**ASSIGNMENT**
Of all the lines in the entries below, give again exactly those starting at the line containing "Lemma program_tables_run (m" and ending at the line containing "let m := t_mem (p_threads s') in", both ends included, and no others.
-=-=-=-=-
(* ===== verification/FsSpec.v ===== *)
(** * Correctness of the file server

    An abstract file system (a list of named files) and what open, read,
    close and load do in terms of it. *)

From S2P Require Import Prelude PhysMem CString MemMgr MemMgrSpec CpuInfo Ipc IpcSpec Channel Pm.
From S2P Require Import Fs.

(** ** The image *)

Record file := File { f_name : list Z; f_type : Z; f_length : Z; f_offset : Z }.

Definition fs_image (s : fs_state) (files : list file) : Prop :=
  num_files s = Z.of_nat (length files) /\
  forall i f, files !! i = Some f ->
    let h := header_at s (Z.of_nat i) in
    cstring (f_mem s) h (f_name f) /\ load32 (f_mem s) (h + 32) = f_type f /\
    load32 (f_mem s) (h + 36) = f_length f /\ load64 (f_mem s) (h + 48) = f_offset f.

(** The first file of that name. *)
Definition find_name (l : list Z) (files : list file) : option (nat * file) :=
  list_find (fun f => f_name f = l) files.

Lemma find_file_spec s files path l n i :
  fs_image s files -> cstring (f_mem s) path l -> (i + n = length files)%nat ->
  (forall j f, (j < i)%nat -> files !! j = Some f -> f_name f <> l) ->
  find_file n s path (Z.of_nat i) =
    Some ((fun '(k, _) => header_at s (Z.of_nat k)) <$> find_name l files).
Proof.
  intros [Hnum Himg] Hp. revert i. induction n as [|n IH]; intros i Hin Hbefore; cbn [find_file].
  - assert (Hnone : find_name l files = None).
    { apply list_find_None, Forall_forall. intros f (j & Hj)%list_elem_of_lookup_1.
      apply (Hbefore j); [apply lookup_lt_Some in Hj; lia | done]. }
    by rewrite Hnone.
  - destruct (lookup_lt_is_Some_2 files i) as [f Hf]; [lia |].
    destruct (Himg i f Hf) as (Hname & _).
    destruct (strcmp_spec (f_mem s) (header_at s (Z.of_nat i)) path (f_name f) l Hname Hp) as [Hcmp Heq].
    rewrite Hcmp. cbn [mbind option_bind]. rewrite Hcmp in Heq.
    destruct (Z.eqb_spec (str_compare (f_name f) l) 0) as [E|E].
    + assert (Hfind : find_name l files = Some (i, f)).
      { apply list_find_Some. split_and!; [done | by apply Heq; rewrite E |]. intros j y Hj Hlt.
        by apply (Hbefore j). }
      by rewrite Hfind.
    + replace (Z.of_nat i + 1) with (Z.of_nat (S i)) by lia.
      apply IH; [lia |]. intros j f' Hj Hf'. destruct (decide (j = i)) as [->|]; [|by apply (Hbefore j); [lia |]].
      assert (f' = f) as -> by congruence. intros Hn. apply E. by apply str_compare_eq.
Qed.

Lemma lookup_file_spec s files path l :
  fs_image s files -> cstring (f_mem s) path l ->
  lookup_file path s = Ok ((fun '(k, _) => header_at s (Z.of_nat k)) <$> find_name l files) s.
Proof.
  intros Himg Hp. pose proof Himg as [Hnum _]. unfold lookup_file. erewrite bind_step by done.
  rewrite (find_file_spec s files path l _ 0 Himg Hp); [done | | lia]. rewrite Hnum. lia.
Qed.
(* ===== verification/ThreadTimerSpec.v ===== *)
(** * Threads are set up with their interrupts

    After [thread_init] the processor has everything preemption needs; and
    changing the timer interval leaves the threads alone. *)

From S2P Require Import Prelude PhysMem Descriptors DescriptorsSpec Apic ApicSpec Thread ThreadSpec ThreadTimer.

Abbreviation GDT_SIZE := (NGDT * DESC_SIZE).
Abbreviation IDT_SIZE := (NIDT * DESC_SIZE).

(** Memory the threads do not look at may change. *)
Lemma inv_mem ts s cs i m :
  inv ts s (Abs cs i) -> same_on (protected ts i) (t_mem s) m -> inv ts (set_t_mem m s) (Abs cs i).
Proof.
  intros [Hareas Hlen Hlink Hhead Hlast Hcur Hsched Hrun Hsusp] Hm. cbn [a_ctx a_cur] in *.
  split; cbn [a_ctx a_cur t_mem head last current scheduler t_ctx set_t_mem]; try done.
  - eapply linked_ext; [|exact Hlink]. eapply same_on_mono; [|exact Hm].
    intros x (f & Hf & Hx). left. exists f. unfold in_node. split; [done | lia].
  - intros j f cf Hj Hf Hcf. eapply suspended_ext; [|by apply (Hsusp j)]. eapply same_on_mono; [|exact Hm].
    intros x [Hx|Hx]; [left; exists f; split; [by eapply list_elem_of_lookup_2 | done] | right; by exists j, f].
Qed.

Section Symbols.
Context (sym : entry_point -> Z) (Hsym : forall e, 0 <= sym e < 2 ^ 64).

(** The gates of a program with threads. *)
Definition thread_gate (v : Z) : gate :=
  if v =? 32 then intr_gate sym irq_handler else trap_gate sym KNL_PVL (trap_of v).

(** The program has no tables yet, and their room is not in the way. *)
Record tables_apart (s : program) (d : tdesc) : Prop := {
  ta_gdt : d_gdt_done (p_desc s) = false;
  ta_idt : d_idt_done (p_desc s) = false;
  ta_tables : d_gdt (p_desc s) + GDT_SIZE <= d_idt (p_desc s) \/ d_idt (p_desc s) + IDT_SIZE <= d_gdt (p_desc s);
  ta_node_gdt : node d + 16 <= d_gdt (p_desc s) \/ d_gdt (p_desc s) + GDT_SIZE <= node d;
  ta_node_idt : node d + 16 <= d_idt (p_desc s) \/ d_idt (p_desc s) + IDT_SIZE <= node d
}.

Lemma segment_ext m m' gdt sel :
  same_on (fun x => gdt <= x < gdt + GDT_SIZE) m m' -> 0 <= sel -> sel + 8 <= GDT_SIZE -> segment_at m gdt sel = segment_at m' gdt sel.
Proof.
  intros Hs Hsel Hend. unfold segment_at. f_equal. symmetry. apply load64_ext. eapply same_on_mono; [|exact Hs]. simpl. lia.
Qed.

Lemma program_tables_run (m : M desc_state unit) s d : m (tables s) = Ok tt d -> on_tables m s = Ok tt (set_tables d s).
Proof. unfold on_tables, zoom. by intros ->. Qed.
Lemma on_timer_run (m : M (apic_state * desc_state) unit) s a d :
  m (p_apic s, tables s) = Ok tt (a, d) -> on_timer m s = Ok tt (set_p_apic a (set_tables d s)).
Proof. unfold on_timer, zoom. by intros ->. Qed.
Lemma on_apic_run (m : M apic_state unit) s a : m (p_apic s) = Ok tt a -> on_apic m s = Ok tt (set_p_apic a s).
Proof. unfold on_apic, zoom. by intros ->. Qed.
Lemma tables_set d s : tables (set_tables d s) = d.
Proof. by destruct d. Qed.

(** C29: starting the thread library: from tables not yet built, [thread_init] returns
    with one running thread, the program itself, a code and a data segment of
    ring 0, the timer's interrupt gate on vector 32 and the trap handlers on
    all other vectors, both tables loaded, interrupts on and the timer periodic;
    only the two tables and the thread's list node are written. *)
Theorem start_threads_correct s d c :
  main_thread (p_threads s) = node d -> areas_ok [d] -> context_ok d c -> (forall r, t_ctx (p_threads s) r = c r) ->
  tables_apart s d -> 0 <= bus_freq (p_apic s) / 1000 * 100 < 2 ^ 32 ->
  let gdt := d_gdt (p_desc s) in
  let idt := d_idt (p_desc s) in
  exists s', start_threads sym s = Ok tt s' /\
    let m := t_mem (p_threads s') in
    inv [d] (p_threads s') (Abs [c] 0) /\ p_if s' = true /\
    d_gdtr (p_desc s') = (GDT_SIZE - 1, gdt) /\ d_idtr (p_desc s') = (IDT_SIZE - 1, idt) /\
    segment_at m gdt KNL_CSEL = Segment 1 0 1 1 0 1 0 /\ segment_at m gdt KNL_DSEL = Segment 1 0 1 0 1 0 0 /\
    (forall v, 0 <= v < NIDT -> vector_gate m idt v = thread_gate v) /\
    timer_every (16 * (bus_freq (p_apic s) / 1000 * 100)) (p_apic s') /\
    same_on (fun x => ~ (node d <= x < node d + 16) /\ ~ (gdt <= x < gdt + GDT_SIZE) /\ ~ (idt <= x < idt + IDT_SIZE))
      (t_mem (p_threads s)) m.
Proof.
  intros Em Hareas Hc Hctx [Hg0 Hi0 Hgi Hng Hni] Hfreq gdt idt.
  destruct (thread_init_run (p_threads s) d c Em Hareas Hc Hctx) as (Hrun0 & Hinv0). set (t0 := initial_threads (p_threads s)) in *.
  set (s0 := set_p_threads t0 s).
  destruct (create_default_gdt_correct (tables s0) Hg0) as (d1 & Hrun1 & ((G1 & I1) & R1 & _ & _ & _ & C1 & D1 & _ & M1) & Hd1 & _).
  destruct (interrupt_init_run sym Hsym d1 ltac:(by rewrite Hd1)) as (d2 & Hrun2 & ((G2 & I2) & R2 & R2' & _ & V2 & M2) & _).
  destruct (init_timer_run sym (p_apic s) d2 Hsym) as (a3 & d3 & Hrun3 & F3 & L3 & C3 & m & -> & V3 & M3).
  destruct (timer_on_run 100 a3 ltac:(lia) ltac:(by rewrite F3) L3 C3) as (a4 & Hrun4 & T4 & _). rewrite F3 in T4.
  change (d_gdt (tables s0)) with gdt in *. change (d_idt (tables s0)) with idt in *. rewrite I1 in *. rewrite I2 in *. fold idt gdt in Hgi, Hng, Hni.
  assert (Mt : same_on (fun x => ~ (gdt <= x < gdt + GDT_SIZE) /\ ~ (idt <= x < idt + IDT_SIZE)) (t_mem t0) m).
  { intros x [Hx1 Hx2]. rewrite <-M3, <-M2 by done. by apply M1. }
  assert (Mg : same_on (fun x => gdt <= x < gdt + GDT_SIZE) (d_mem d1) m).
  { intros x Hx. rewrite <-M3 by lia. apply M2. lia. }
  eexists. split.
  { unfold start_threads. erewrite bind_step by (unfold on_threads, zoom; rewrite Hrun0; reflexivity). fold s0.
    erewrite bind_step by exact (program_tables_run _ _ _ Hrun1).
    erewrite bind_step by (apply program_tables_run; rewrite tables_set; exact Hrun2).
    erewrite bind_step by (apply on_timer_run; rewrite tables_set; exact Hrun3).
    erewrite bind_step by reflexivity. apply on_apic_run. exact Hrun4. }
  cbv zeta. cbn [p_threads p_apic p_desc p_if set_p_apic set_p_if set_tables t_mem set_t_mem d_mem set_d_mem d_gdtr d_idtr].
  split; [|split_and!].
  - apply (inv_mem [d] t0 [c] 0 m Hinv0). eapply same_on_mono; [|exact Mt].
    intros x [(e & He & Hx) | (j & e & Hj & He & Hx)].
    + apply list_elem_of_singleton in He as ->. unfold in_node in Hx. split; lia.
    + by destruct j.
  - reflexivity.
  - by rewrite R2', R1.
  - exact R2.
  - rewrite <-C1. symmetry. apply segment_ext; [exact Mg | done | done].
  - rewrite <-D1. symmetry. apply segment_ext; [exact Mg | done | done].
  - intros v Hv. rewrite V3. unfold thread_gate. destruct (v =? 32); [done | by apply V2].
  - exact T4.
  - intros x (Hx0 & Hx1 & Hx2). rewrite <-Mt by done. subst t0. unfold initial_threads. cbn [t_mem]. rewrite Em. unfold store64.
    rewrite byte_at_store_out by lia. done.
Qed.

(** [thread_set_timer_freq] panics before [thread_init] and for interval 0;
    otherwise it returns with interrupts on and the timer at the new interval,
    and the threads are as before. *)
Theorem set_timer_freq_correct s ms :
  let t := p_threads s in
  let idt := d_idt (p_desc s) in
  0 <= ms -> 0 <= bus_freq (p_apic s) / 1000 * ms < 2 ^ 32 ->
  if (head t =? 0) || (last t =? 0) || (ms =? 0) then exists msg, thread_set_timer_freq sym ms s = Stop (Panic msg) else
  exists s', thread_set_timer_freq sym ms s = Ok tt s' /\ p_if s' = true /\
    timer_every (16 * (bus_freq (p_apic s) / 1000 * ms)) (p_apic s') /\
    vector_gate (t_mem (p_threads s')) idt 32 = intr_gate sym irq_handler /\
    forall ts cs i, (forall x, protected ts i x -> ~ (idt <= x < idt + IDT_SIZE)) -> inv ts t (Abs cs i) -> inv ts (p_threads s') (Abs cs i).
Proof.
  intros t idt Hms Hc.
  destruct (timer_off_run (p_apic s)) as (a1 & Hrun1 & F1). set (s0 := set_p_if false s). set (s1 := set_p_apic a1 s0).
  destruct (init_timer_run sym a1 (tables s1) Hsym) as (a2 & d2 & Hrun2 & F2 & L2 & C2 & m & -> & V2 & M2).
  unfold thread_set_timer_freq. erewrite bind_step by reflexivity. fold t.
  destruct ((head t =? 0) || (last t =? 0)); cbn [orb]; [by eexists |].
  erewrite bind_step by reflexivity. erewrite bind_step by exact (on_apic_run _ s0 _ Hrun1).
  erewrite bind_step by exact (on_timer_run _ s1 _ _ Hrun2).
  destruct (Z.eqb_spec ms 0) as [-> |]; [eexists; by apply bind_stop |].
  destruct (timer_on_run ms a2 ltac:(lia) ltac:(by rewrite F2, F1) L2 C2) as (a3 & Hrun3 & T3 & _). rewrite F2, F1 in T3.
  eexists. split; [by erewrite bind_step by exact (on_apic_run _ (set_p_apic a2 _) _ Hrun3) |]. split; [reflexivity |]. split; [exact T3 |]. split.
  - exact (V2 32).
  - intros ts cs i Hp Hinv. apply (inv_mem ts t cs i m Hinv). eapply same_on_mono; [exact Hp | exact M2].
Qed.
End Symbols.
-=-=-=-=-
**WRITTEN ANSWER**
Lemma program_tables_run (m : M desc_state unit) s d : m (tables s) = Ok tt d -> on_tables m s = Ok tt (set_tables d s).
Proof. unfold on_tables, zoom. by intros ->. Qed.
Lemma on_timer_run (m : M (apic_state * desc_state) unit) s a d :
  m (p_apic s, tables s) = Ok tt (a, d) -> on_timer m s = Ok tt (set_p_apic a (set_tables d s)).
Proof. unfold on_timer, zoom. by intros ->. Qed.
Lemma on_apic_run (m : M apic_state unit) s a : m (p_apic s) = Ok tt a -> on_apic m s = Ok tt (set_p_apic a s).
Proof. unfold on_apic, zoom. by intros ->. Qed.
Lemma tables_set d s : tables (set_tables d s) = d.
Proof. by destruct d. Qed.

(** C29: starting the thread library: from tables not yet built, [thread_init] returns
    with one running thread, the program itself, a code and a data segment of
    ring 0, the timer's interrupt gate on vector 32 and the trap handlers on
    all other vectors, both tables loaded, interrupts on and the timer periodic;
    only the two tables and the thread's list node are written. *)
Theorem start_threads_correct s d c :
  main_thread (p_threads s) = node d -> areas_ok [d] -> context_ok d c -> (forall r, t_ctx (p_threads s) r = c r) ->
  tables_apart s d -> 0 <= bus_freq (p_apic s) / 1000 * 100 < 2 ^ 32 ->
  let gdt := d_gdt (p_desc s) in
  let idt := d_idt (p_desc s) in
  exists s', start_threads sym s = Ok tt s' /\
    let m := t_mem (p_threads s') in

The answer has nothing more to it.